- The Washington Times - Sunday, September 7, 2008

CHARLOTTESVILLE | Richmond coach Mike London might be wishing he hadn’t done such a good job schooling Virginia’s defensive players the past two years.

With the Cavaliers’ offense struggling with poor field position and inconsistency, the defense stepped up Saturday with two interceptions in the final 4:10, including one that Vic Hall returned 60 yards for the final points in Virginia’s 16-0 victory over the Spiders.

The other interception at the goal line by Chase Minnifield, a redshirt freshman who struggled in the season-opening 52-7 loss to Southern California, turned back Richmond’s last serious threat and preserved the shutout of a team coached by the Cavaliers’ former defensive coordinator.

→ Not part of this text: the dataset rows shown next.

(** ** Send and Read *)

Lemma PlusSend_contract buffer size self s : plus_agrees codes self s ->
  leads (PlusTcpTcpStream_Send codes buffer size) self s
    (fun b => plus_contracted self s (fun t rs t' => rs = [] /\ sends (takeZ size buffer) t b t')).
Proof using.
  intros Ha. unfold PlusTcpTcpStream_Send. pleads_on. pose proof (IsOpen_held self s Ha) as Ho. rewrite Ho. case_bool_decide as Hh; pleads_on.
  2: { split; [done |]. split; [done |]. exists []. rewrite app_nil_r. split; [split; [done |] | done]. apply sends_closed. unfold plus_view. plus_cbn. exact Ho. }
  pose proof Ha as Ha0. unfold plus_agrees in Ha0. destruct (ps_Held s) as [h|] eqn:Eh; [| by destruct Hh]. destruct Ha0 as (-> & Hn & before & conn & Hw).
  unfold PlusTcpTcpStream_SendOrCloseOnFailure, PlusTcpTcpStream_TrySend. pleads_on. apply pleads_any_call. intros n.
  unfold observe_plus, of_held, returns_at_once. rewrite Eh. plus_cbn. rewrite Z.eqb_refl. cbn [bool_decide decide_rel andb]. rewrite bool_decide_true by done. cbn [andb].
  rewrite Hw, extend_last_snoc. eexists. split; [done |]. pleads_on.
  assert (Ha1 : plus_agrees codes self (s <| ps_Wires := before ++ [conn ++ takeZ n (takeZ size buffer)] |>)).
  { unfold plus_agrees. plus_cbn. rewrite Eh. eauto 6. }
  assert (Hopen : plus_view codes self s = mkStreamState true (latch_of (pt_OpenHealth self)) (before ++ [conn])).
  { unfold plus_view. by rewrite Ho, Hw. }
  destruct (PlusTcpTcpStream_AllBytesSent n size) eqn:En; cbn [negb]; pleads_on.
  - split; [done |]. split; [exact Ha1 |]. exists []. rewrite app_nil_r. split; [| done]. split; [done |].
    unfold PlusTcpTcpStream_AllBytesSent in En. apply andb_prop in En as [_ ->%Z.eqb_eq]. rewrite Hopen. unfold plus_view. plus_cbn. rewrite Ho.
    rewrite takeZ_takeZ, Z.min_id. by apply (sends_whole _ (mkStreamState _ _ _)).
  - eapply pleads_mono; [by apply CloseSocket_contracted |]. intros [] self' s' (Eb & Ha' & Ev & Er & _). pleads_on. split; [done |]. split; [done |].
    exists []. rewrite app_nil_r. split; [| by rewrite Er]. split; [done |]. rewrite Ev, Hopen. unfold plus_view. plus_cbn.
    destruct (part_of (takeZ size buffer) n) as [rest Er'].
    exact (sends_part (takeZ size buffer) (mkStreamState true (latch_of (pt_OpenHealth self)) (before ++ [conn])) before conn _ rest eq_refl eq_refl Er').
Qed.
Lemma PlusRead_contract buffer size self s : 0 <= size -> plus_agrees codes self s ->
  leads (PlusTcpTcpStream_Read codes buffer size) self s (fun r => plus_contracted self s (fun t rs t' => rs = [] /\ reads size t (fst r) t')).
Proof using SO.
  intros Hsize Ha. unfold PlusTcpTcpStream_Read. pleads_on. pose proof (IsOpen_held self s Ha) as Ho. rewrite Ho.
  assert (Hopen : forall b, PlusTcpTcpStream_IsOpen codes self = b -> st_Open (plus_view codes self s) = b) by done. rewrite Ho in Hopen.
  case_bool_decide as Hh; pleads_on.
  2: { split; [done |]. split; [done |]. exists []. rewrite app_nil_r. split; [split; [done |] | done]. cbn [fst].
       replace (plus_view codes self s) with ((plus_view codes self s) <| st_Open := false |>) at 2; [apply reads_end |].
       specialize (Hopen _ eq_refl). destruct (plus_view codes self s). plus_cbn. by subst. }
  pose proof Ha as Ha0. unfold plus_agrees in Ha0. destruct (ps_Held s) as [h|] eqn:Eh; [| by destruct Hh]. destruct Ha0 as (-> & Hn & _).
  unfold PlusTcpTcpStream_ReceiveOrCloseOnFailure. pleads_on.
  apply (pleads_call codes _ _ (fun a => fst a <= size)); [intros e; by apply (plus_recv_answers codes SO) |]. intros [n memory] Hle.
  unfold observe_plus, of_held, returns_at_once. rewrite Eh. plus_cbn. rewrite Z.eqb_refl, bool_decide_true by done. eexists. split; [done |]. pleads_on. cbn [fst] in Hle.
  destruct (Z.leb_spec 0 n); pleads_on.
  - split; [done |]. split; [done |]. exists []. rewrite app_nil_r. split; [split; [done |] | done]. cbn [fst].
    destruct (Z.eq_dec n 0) as [-> |]; [by apply reads_none, Hopen | apply reads_some; [by apply Hopen | lia]].
  - eapply pleads_mono; [by apply CloseSocket_contracted |]. intros [] self' s' (Eb & Ha' & Ev & Er & _). pleads_on. split; [done |]. split; [done |].
    exists []. rewrite app_nil_r. split; [| done]. split; [done |]. rewrite Ev. apply reads_end.
Qed.
End contract.

(** * In the world *)

Section plus_keeps.
Context {E : Type} `{HT : ErrorTap E} `{HS : PlusSockets E} (codes : plus_tcp_codes) (SO : plus_sockets_ok codes).
Implicit Types (w : plus_world E).
Abbreviation stream := (PlusTcpTcpStream_vtable codes).

Lemma plus_world_contracted {A} (m : @plus_op E A) (step : A -> stream_state -> list SolidSyslogErrorEvent -> stream_state -> Prop) :
  (forall self s, plus_agrees codes self s -> plus_leads codes m self s (fun a => plus_contracted codes self s (step a))) ->
  forall w, plus_ok codes w -> wp m (fun a w' => plus_ok codes w' /\
    exists rs, step a (plus_state codes w) rs (plus_state codes w') /\ plus_reports codes w' = plus_reports codes w ++ rs) w.
Proof using.
  intros Hm w (Hb & s & Hs & Ha). eapply wp_mono; [apply (Hm (pw_Self w) s Ha w); by split |].
  intros a w' (self' & s' & [<- Hs'] & Hb' & Ha' & rs & Hstep & Hr). cbn. split; [split; [congruence | eauto] |].
  exists rs. unfold plus_state, plus_reports, plus_seen_of. rewrite Hs, Hs'. by split.
Qed.
(** A call that reports nothing. *)
Lemma plus_silent {A} (m : @plus_op E A) (step : A -> stream_state -> stream_state -> Prop) :
  (forall self s, plus_agrees codes self s -> plus_leads codes m self s (fun a => plus_contracted codes self s (fun t rs t' => rs = [] /\ step a t t'))) ->
  forall w, plus_ok codes w -> wp m (fun a w' => plus_ok codes w' /\ step a (plus_state codes w) (plus_state codes w') /\ plus_reports codes w' = plus_reports codes w) w.
Proof using.
  intros Hm w Hw. eapply wp_mono; [by apply (plus_world_contracted m (fun a t rs t' => rs = [] /\ step a t t') Hm) |].
  intros a w' (Hok & rs & [-> Hs] & Hr). by rewrite app_nil_r in Hr.
Qed.
Lemma own_plus_vtable {A} (m null : @plus_op E A) w Q : plus_ok codes w -> wp m Q w ->
  wp (let! base := plus_get pt_Base in match base with OwnStreamVtable => m | NullStreamVtable => null end) Q w.
Proof using. intros [Hb _] Hm. apply wp_bind, wp_get. by rewrite Hb. Qed.

(** The stream over FreeRTOS-Plus-TCP keeps the contract of a stream, whatever the stack
    answers; and since a world in order is one whose trace [observe_plus] accepts, no call
    waits but a connect, which is bounded, and a socket is held once and closed once. *)
Theorem plus_stream_keeps_contract : stream_contract plus_kind stream (plus_ok codes) (fun _ => True) (plus_state codes) (plus_reports codes) (fun _ => false).
Proof using SO.
  constructor; [intros addr w Hw | intros buffer size w Hw _ | intros buffer size w Hw _ Hsize | intros w Hw | intros w Hw];
    cbn [PlusTcpTcpStream_vtable SolidSyslogStream_Open SolidSyslogStream_Send SolidSyslogStream_Read SolidSyslogStream_Close SolidSyslogStream_Version];
    (apply own_plus_vtable; [done |]).
  - apply (plus_world_contracted (PlusTcpTcpStream_Open codes addr) (fun b t rs => opens plus_kind false t b rs)); [| done].
    intros self s Ha. by apply PlusOpen_contract.
  - apply (plus_silent _ (fun b t t' => sends (takeZ size buffer) t b t')); [| done]. intros self s Ha. by apply PlusSend_contract.
  - apply (plus_silent _ (fun r t t' => reads size t (fst r) t')); [| done]. intros self s Ha. by apply PlusRead_contract.
  - apply (plus_silent _ (fun _ t t' => t' = t <| st_Open := false |>)); [| done]. intros self s Ha.
    eapply pleads_mono; [by apply CloseSocket_contracted |]. intros [] self' s' (Eb & Ha' & Ec & Er & _).
    split; [done |]. split; [done |]. exists []. by rewrite app_nil_r.
  - apply wp_ret. by split.
Qed.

Richmond played much of the game on Virginia’s end of the field but was repeatedly stymied by sacks, batted-down passes and missed field goals, including one that was blocked by Nick Jenkins.

“I’m proud of our team for hanging in there time after time,” said Virginia coach Al Groh. “That’s what teams have to do in order to put wins together. We were able to do that quite a bit last year, but that type of mentality has to be re-established and solidified with each particular team. It doesn’t just grow back.”

Hall said another aspect of the Virginia defense’s mentality is to score points, and that was going through his mind when he picked off Eric Ward’s pass with a little more than two minutes left. Hall stretched his 5-foot-9 frame to corral the ball and headed down the right sideline, stiff-arming his way past Ward en route to his second career touchdown.

“We always stress to our defense that when you get the ball you turn into an offensive player, so I did what I had to do to get away from him,” Hall said.

He said it was exciting to play against London, but once the game started the Cavaliers (1-1) put that out of their minds. Groh said he told his former colleague after the game that “his team was exactly what I expected from a Mike London-coached team: hard-nosed and well-prepared, and he ought to win a lot of games this year.”

While the Virginia defense excelled, the offense couldn’t get much going against the Spiders (1-1) opponent from the second-tier Football Championship Series. The Cavaliers managed only 91 yards rushing on 38 carries and relied heavily on the arm of Peter Lalich, who was 21-for-39 for 204 yards but threw two interceptions.

One of those picks came late in the first half deep in Spiders territory — one of three fourth-down gambles that backfired on the Cavaliers. Richmond’s Jordan Shoop returned the interception 63 yards to the Virginia 24 before being caught from behind.

“The slot receiver ran an ‘out’ and the linebacker undercut it,” Lalich said. “I saw him, I just didn’t think he could get to it.”

Three plays later, Andrew Howard missed a 29-yard field goal attempt, leaving the score 3-0 at the half.